Like many other aspects of Indian life and culture, the Sun Dance has evolved since the first European observers described it in the early nineteenth century. When the anthropologist Robert Lowie completed his overview of Plains Indian culture in 1954, he concluded that some twenty of the region's tribes maintained or once participated in a religious ceremony known as the Sun Dance.

The format of the Sun Dance has always varied from community to community. Nevertheless, there are certain features of the dance that many tribes share, although they attach different levels of significance to each. Often, the dance must be initiated by an individual sponsor, someone who takes a vow in the hope of being relieved of a worry, or being blessed in the coming year. It is almost always performed in the late spring and early summer, near the time of the summer solstice. Most Sun Dances begin with the erection of a circular lodge or corral around a solemnly chosen and cut central pole. During the next three or four days, periods of dancing, accompanied by singing, drumming, or whistling, are interspersed with periods of rest and meditation. Dancers do not eat or drink during the three or four days of the dance, although some do chew on bear root to keep their mouths moist. Toward the end of the Sun Dance, participants experience visions and receive blessings.

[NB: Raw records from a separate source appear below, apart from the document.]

Lemma sends_wrote s k v i :
  life s -> sends s -> serves s !! k = Some v -> sendg v = Run (PWriting i) ->
  sends (set_wrote (wrote s ++ [(k, i)]) (put_serve k (set_sendg (Run (PAcking i None)) v) s)).
Proof.
  intros HL HS Hv Hp. pose proof (busy_intro s k v _ i Hv Hp eq_refl) as Hb.
  destruct (se_busy _ HS _ _ _ Hb) as (c & Hc & Hst & Hl & [Hs|Hs] & [Hlb Hnw]); [done|].
  set (s' := set_wrote _ _). assert (forall j, busy s' j = if decide (k = j) then Some (i, PAcking i None) else None) as Hb'.
  { intros j. change (busy s' j) with (busy (put_serve k (set_sendg (Run (PAcking i None)) v) s) j). rewrite busy_pump.
    case_decide as E; [done|]. eapply one_pump; [done..|]. by intros ->. }
  assert (forall j, written s' j <-> written s j \/ j = i) as Hws.
  { intros j. unfold written, s'. simpl. rewrite fmap_app, elem_of_app. simpl. by rewrite list_elem_of_singleton. }
  destruct HS as [S1 S2 S3 S4 S5 S6 S7]. constructor; simpl; try done.
  - apply last_Some in Hlb as [a Ha]. rewrite Ha in *. apply sublist_app; [|done].
    apply sublist_snoc_notin in S4; [done|]. intros Hin. destruct Hnw. apply list_elem_of_fmap. by exists (k, i).
  - intros m j q. rewrite Hb'. case_decide as E; [subst m; intros [= <- <-]|done]. exists c.
    repeat (split; [done|]). split; [by right|]. simpl. set_solver.
  - intros j e He. destruct (S7 j e He) as [J1 J2 J3 J4 J5]. constructor; try done.
    + intros r Hw Hr. rewrite Hws. destruct (J4 r Hw Hr) as [Ja Jf]. split; [|done]. split; [intros; left; by apply Ja|].
      intros [?| ->]; [by apply Ja|]. simplify_eq. rewrite Hw in Hst. destruct Hst as [Hst Hack].
      unfold answer in Hr. rewrite Hst, Hack in Hr. done.
    + intros H1 H2. destruct (J5 H1 H2) as (m & p & Hm). destruct (decide (k = m)) as [->|Hne].
      * rewrite Hb in Hm. simplify_eq. exists m, (PAcking j None). by rewrite Hb', decide_True.
      * by rewrite (one_pump s k v _ m HL Hv Hp) in Hm by done.
Qed.

Lemma unbegun_unwritten s i : sends s -> i ∉ (begun s).*2 -> ~ written s i.
Proof.
  intros HS Hb Hw. apply Hb. unfold written in Hw. apply list_elem_of_fmap in Hw as (x & -> & Hx). apply list_elem_of_fmap.
  exists x. split; [done|]. eapply elem_of_sublist; [done|apply (se_wrote _ HS)].
Qed.

Lemma acknowledge_busy i r c s j : busy (acknowledge i r c s) j = busy s j.
Proof. unfold acknowledge. by case_match. Qed.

Early European witnesses to the Sun Dance were repulsed by some tribes' practice of self-mortification in the ceremony. Male dancers had their breasts or backs skewered and tied to a central lodge pole. Dancing and straining against the ropes, they eventually tore loose from the skewers that held them fast. Through this ritual, participants literally suffer on behalf of their community and call upon the Creator to pity and assist them in the fulfillment of their vows. This aspect of the ritual was the principal reason federal officials prohibited it between the end of the Plains wars and 1935. Despite the ban, however, many tribes continued to hold the Sun Dance surreptitiously in remote areas of their reservations or to enact it without its objectionable features.

For many Indians today, the use of modern technology (cars, tents, loudspeakers) does not take away from the solemnity or integrity of the Sun Dance, which has always been undergoing transformation. Whether they have reinvigorated the ritual (as the Lakotas have done), adopted it anew (as many Great Basin groups have done), or called it back into being after having lost it as a result of government prohibitions (as the Crows have done), it provides a central focus for community devotion and renewal.